Spadafora ha spiegato che la bozza di Piano Nazionale di Ripresa e Resilienza (Pnrr) presentata dal governo "è una buona base, ma mancano alcune informazioni. Occorrono, in particolare, informazioni dettagliate sugli investimenti e sulle riforme da implementare spiegando: chi sono i soggetti responsabili dei vari ambiti e poi quali sono le modalità di implementazione delle riforme, i tempi e i costi. Ed è necessario dimostrare gli effetti delle misure inserite nel Piano soprattutto per quanto riguarda i benefici attesi sull'intero sistema economico".

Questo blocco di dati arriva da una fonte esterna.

(* ===== verification/ProgressWitness.v ===== *)
(** * Undisturbed runs, evaluated

    The theorems of [Progress], [Payment] and [RelayProgress] applied to the system of
    [Witness]: a created transfer the worker submits, a whole payment, and the outbox it
    leaves, drained. [logs_tell_transfers] applied to a payment a relay runs beside,
    [relay_acknowledges_delivered] to two relays on one outbox. *)

From S2P Require Import Prelude GoStrings Sha256 Rail Events Fraud Dict Spi RateLimit StoreSpec.
From S2P Require Import MemStore MemStoreProps OutboxProps MemStoreLaws Effects Switcher SwitcherProps.
From S2P Require Import Relay RelayProps Config App Progress Payment RelayProgress Evidence EvidenceStores Delivery DeliveryStores Witness.

#[local] Existing Instance demo_Store.
#[local] Existing Instance demo_Laws.

(** ** The worker *)

Lemma demo_undisturbed : undisturbed demo_env.
Proof.
  split; [done|done|]. intros k. cbn -[Z.of_nat]. unfold spiClaimTTL, Second, Millisecond. lia.
Qed.

Definition progress_config (batch : Z) : Config :=
  mkConfig ":8080" "development" ∅ "memory" "" 0 10 Minute 60 60 Second batch Second "local" Minute ""
    Second false "none".

Lemma world1_transfers : ms_transfers (w_store world1) = {[id1 := r_Transfer result1]}.
Proof. vm_compute. reflexivity. Qed.

Lemma world1_workable : workable demo_env (w_store world1).
Proof.
  intros id t Ht _. rewrite world1_transfers in Ht. apply lookup_singleton_Some in Ht as [_ <-].
  split; [|by intros k]. vm_compute. repeat split; discriminate.
Qed.

Lemma worker_drains_queue_witness :
  queue_drained (LT := Limiter) (LD := Limiter) world1
    (fst (worker demo_env (app_Service id demo_env (progress_config 1)) (progress_config 1) 0 world1))
    (snd (worker demo_env (app_Service id demo_env (progress_config 1)) (progress_config 1) 0 world1)).
Proof.
  apply (worker_drains_queue demo_order demo_order_perm id demo_env (progress_config 1) 0 world1).
  - exact demo_undisturbed.
  - exact world1_ok.
  - exact world1_workable.
  - vm_compute. split; discriminate.
  - vm_compute. discriminate.
  - destruct (worker _ _ _ _ world1). reflexivity.
Defined.

Example worker_empties :
  fst (worker demo_env (app_Service id demo_env (progress_config 1)) (progress_config 1) 1 world1) =
  Ok [BatchCompleted (mkSPIBatchResult 1 1 0 0); BatchSilent].
Proof. vm_compute. reflexivity. Qed.

(** ** A payment *)

Definition demo_req : CreateTransferRequest := demo_request "key-1" 1500.

Lemma demo_resolves o : exists e,
  StaticResolver_Resolve (fun s => s) (mkStaticResolver 0 0) o "tenant_1" "bob@example.com" KeyEmail = Ok e /\
  (d_RiskSignal e <? 35) && negb ("acc_1" ==s d_AccountHash e) = true.
Proof. eexists. split; [vm_compute; reflexivity|]. vm_compute. reflexivity. Qed.

Lemma demo_scored at_ e : (d_RiskSignal e <? 35) && negb ("acc_1" ==s d_AccountHash e) = true ->
  exists d, RulesEngine_Score (normalize_request demo_req at_) e = Ok d /\ f_Status d = StatusAccepted.
Proof.
  intros [Hr%Z.ltb_lt Hh%negb_true_iff]%andb_true_iff. unfold RulesEngine_Score.
  change (cr_AmountCents (normalize_request demo_req at_)) with 1500.
  change (cr_AccountID (normalize_request demo_req at_)) with "acc_1".
  rewrite (proj2 (Z.leb_gt 80 _)) by lia.
  rewrite Hh.
  change (500000 <=? 1500) with false. change (1000000 <=? 1500) with false.
  cbn [fraud_rule].
  rewrite (proj2 (Z.leb_gt 90 _)), (proj2 (Z.leb_gt 65 _)) by lia. by eexists.
Qed.

Lemma demo_decidable : decidable_request demo_env demo_sv demo_req StatusAccepted demo_world.
Proof.
  split.
  - vm_compute. reflexivity.
  - vm_compute. reflexivity.
  - intros k. vm_compute. reflexivity.
  - intros k. exact I.
  - intros at_ k. destruct (demo_resolves (fun i => obs_at demo_env (k + i))) as (e & He & Hs).
    exists e. split; [exact He|]. intros k'. by apply demo_scored.
  - left. reflexivity.
  - intros w' i _. apply lookup_empty.
Qed.

Lemma demo_spi_answers : spi_answers demo_sv.
Proof. intros k t. eexists. split; [reflexivity|]. split; by apply TrimSpace_visible. Qed.

Lemma payment_completes_witness :
  exists t1 evs1 w1, Service_CreateTransfer demo_env demo_sv demo_req demo_world =
    (Ok (mkResult t1 false evs1), w1) /\ t_Status t1 = StatusAccepted /\
  exists t2 evs2 w2, Service_SubmitToSPI demo_env demo_sv (t_TenantID t1) (t_ID t1) "" w1 =
    (Ok (mkResult t2 false evs2), w2) /\ t_Status t2 = StatusApproved.
Proof.
  destruct (payment_completes demo_order demo_order_perm demo_env demo_sv demo_undisturbed
    demo_spi_answers demo_req "" demo_world) as (t1 & e1 & w1 & H1 & H2 & _ & t2 & e2 & w2 & H3 & H4 & _).
  - exact new_store_ok.
  - exact demo_decidable.
  - exists t1, e1, w1. split; [exact H1|]. split; [exact H2|]. exists t2, e2, w2. split; assumption.
Defined.

(** ** The relay *)

(** An hour later. *)
Definition relay_env : Env MemoryStore :=
  mkEnv (fun _ => None) (fun k => demo_start + 60 * Minute + Z.of_nat k * Millisecond)
    (fun k => Some (be_digits 16 (Z.of_nat k))) (fun _ s => s).

Lemma demo_ready : relay_ready relay_env demo_store.
Proof.
  assert (Hf : forallb (fun r => (o_AvailableAt r <=? demo_start + 60 * Minute) &&
    negb (o_Published r) && bool_decide (o_ClaimedUntil r = None)) (unpublished demo_store) = true)
    by (vm_compute; reflexivity).
  rewrite forallb_forall in Hf. intros r Hr%list_elem_of_In k. specialize (Hf r Hr). b2p.
  unfold outbox_pending. rewrite H1, H0. cbn [ptr_After orb negb]. unfold time_After.
  apply andb_true_intro. split; [|reflexivity]. apply negb_true_iff, Z.ltb_ge.
  cbn [env_now relay_env]. unfold Millisecond. lia.
Qed.

Lemma relay_quiet : quiet relay_env demo_policy.
Proof.
  split; [reflexivity|reflexivity|]. intros k. cbn -[Z.of_nat].
  change (rp_ClaimTTL demo_policy) with 30000000000. unfold Second, Millisecond. lia.
Qed.

Definition relay_world : World MemoryStore (list Event) := mkWorld demo_store [] 0.

Lemma relay_fits :
  Z.of_nat (length (unpublished (w_store relay_world))) <= Z.of_nat 3 * default_limit 2.
Proof. vm_compute. discriminate. Qed.

Lemma relay_drains_outbox_witness :
  w_rest (snd (drain_rounds relay_env demo_policy 2 3 relay_world)) = map o_Event (unpublished demo_store).
Proof.
  pose proof (relay_drains_outbox relay_env demo_policy 2 3 relay_world relay_quiet demo_store_ok
    demo_small demo_ready relay_fits) as [_ [H _]].
  exact H.
Defined.

(** ** Logs *)

(** A relay claims the outbox between the accesses of a call. *)
Definition relay_ops (k : nat) : RelayOp :=
  RelayClaim (obs_at demo_env k) (env_now demo_env k) 2 "relay" (env_now demo_env k + Second).

Definition relayed_env : Env MemoryStore :=
  mkEnv (env_ctx demo_env) (env_now demo_env) (env_rand demo_env)
    (fun k => memory_relay (relay_ops k)).

Definition payment_calls : list Call :=
  [CallCreate (demo_request "key-1" 1500); CallSubmit "tenant_1" id1 ""; CallSettle demo_callback].

Definition payment_store : MemoryStore := Eval vm_compute in
  w_store (fold_left (fun w c => run_call relayed_env demo_sv c w) payment_calls demo_world).

Lemma logs_tell_transfers_witness :
  evidenced payment_store /\
  exists t, lookup_tenant "tenant_1" id1 payment_store = Some t /\ t_Status t = StatusSettled /\
    projected (event_log "tenant_1" id1 (st_outbox payment_store)) = Some StatusSettled.
Proof.
  destruct (logs_tell_transfers relayed_env demo_sv
    (memory_relay_rely relayed_env relay_ops (fun _ _ => eq_refl))
    payment_calls demo_world) as [He Hp].
  - exact new_store_ok.
  - exact new_memory_evidenced.
  - do 3 (apply Forall_cons; split; [intros l El; discriminate|]). done.
  - match type of He with evidenced ?s =>
      assert (E : s = payment_store) by (vm_compute; reflexivity); rewrite E in He, Hp
    end.
    split; [exact He|]. destruct (lookup_tenant "tenant_1" id1 payment_store) as [t|] eqn:Et;
      [|by vm_compute in Et].
    assert (Es : t_Status t = StatusSettled) by (vm_compute in Et; by injection Et as <-).
    exists t. split; [done|]. split; [exact Es|]. rewrite <- Es. by apply Hp.
Defined.

Example payment_claimed :
  existsb (fun r => o_ClaimToken r ==s "relay") (ms_events payment_store) = true /\
  audit_log "tenant_1" id1 (ms_audit payment_store) =
    ["pix_transfer_decided"; "spi_submission_recorded"; "spi_settlement_callback_recorded"].
Proof. vm_compute. split; reflexivity. Qed.

(** ** Two relays *)

Definition refusing (k : nat) (e : Event) : option error :=
  if e_EventType e ==s "fraud_score_calculated" then Some spi_error else None.

Definition delivery_world : World MemoryStore (list Event) := Eval vm_compute in
  mkWorld (w_store world5) [] (w_tick world5).

Lemma relayed_rely others : outbox_rely relayed_env others.
Proof.
  intros k s Hn. apply kept_evolves; [|done]. unfold relayed_env, relay_ops. cbn [env_others memory_relay].
  pose proof (mem_claim_outbox_law (env_now demo_env k) (obs_at demo_env k) 2 "relay"
    (env_now demo_env k + Second) s Hn) as L.
  destruct (MemoryStore_ClaimPendingOutbox _ _ _ _ _ s) as [[recs|e] s']; cbn [snd].
  - apply L.
  - subst s'. unfold rows_kept. induction (ob_records s); constructor; [by repeat split|done].
Qed.

Lemma relay_acknowledges_delivered_witness :
  wp (Relay_Drain relayed_env (NewRelay (mkRetryPolicy 0 0 0)) refusing 10) delivery_world
    (drain_delivers (fun _ => False) 10 []).
Proof.
  apply (relay_acknowledges_delivered relayed_env (NewRelay (mkRetryPolicy 0 0 0)) refusing
    (fun _ => False) (relayed_rely _) 10 delivery_world).
  - unfold numbered. apply (bool_decide_unpack _). vm_compute. exact I.
  - intros r Hr Hp. exfalso. revert r Hr Hp.
    apply (proj1 (Forall_forall (fun r => o_Published r = true -> False) _)).
    vm_compute. repeat constructor; discriminate.
  - vm_compute. split; discriminate.
Defined.

(** The other relay holds two records; one event is refused. *)
Example delivery_stats :
  fst (Relay_Drain relayed_env (NewRelay (mkRetryPolicy 0 0 0)) refusing 10 delivery_world) =
  Ok (mkRelayStats 6 5 1, None).
Proof. vm_compute. reflexivity. Qed.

"L'Unione europea - ha spiegato - ci ha chiesto interventi e riforme rigorose sia nel campo della giustizia civile sia per la previdenza: sarebbe importante capire dettagliatamente quali sono le intenzioni del governo. Per quanto ci riguarda, nell'ambito del Pnrr il pilastro decisivo è quello degli investimenti in infrastrutture: ambito nel quale, forse, si può e si deve fare di più. Occorre intervenire nella costruzione delle grandi opere pubbliche e migliorare anche le infrastrutture tecnologiche può generare effetti positivi per l'intero ciclo economico e innescare un percorso di crescita con una prospettiva di lungo periodo. Fuori del Pnrr, invece, occorre agire tempestivamente sul versante fiscale ed è arrivato il momento di avviare un serio piano volto all'abbattimento del carico tributario e mettere in atto un riassetto normativo che semplifichi significativamente il rapporto tra il contribuente e all'amministrazione finanziaria".

Le altre priorità di Unimpresa sono: il turismo, "settore letteralmente massacrato dalla pandemia"; il Mezzogiorno, che finora ha ricevuto sussidi, ma ha invece bisogno di un approccio lungimirante; i giovani e l'educazione scolastica; il sostegno alle pmi e al made in Italy; lo snellimento della burocrazia.